What the task requires —
Scan the records below for the word "SContentType". Copy each line where it appears.

Stored data entries:

=== Section Start ===

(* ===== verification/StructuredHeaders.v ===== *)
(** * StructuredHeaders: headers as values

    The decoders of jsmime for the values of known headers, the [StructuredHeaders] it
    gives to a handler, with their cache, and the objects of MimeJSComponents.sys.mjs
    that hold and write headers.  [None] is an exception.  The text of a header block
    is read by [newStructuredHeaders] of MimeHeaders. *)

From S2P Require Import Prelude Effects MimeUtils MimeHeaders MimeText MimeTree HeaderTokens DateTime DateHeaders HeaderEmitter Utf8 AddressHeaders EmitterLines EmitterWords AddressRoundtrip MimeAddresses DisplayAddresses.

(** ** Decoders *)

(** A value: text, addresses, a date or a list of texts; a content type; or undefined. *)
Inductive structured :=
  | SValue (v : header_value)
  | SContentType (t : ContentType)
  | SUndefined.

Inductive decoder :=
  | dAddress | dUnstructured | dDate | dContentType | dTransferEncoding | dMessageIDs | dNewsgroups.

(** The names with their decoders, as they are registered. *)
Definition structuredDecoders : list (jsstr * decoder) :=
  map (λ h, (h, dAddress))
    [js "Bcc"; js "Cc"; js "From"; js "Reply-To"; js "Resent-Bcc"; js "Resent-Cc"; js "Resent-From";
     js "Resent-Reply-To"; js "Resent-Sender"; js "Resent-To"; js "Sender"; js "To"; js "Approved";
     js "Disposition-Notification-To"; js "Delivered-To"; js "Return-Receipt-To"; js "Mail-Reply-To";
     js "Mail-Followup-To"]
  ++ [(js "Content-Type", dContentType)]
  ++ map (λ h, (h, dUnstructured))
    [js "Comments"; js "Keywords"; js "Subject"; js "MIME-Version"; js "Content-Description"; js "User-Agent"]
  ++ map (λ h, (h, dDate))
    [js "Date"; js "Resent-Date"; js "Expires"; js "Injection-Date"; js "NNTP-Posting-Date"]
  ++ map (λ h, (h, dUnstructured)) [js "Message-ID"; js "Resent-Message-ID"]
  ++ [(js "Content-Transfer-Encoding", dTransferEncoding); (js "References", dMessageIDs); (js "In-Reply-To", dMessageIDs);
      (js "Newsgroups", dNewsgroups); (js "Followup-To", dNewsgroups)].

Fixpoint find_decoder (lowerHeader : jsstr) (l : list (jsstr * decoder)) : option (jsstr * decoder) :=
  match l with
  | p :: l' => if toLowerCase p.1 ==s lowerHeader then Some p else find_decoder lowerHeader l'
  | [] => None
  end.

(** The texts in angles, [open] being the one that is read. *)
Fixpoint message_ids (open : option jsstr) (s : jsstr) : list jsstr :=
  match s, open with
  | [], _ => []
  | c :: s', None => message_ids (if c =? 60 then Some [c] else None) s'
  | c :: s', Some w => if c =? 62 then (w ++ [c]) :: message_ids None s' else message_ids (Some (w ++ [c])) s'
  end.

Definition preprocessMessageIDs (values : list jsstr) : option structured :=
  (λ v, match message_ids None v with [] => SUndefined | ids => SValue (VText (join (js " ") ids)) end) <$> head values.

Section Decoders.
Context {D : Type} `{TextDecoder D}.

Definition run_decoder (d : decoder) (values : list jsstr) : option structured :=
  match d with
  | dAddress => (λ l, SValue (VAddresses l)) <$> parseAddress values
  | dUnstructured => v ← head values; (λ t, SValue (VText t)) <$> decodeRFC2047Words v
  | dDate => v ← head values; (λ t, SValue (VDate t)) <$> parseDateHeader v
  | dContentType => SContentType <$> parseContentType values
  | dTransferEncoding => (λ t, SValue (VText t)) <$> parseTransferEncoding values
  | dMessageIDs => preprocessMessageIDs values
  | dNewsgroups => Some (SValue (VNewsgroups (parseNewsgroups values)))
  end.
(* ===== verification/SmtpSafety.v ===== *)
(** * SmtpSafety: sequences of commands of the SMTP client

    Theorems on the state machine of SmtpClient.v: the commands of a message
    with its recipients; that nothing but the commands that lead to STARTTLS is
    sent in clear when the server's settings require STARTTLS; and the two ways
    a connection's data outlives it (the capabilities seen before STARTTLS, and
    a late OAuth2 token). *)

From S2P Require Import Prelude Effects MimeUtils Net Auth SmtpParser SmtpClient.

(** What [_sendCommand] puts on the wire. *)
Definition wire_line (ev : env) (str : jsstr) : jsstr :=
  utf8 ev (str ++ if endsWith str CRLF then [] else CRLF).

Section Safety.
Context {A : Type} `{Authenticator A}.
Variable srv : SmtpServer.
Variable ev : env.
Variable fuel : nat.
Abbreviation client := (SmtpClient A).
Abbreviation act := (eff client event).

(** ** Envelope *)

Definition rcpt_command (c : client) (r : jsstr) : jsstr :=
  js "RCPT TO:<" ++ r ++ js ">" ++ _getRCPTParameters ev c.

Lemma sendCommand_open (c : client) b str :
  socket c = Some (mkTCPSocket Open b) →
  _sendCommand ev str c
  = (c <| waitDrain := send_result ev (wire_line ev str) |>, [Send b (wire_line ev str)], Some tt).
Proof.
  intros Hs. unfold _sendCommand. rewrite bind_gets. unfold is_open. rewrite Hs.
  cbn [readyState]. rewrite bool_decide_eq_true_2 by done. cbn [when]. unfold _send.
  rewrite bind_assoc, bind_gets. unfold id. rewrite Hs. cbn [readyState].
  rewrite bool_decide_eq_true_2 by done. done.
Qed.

=== Section End ===

Task output —
  | SContentType (t : ContentType)
  | dContentType => SContentType <$> parseContentType values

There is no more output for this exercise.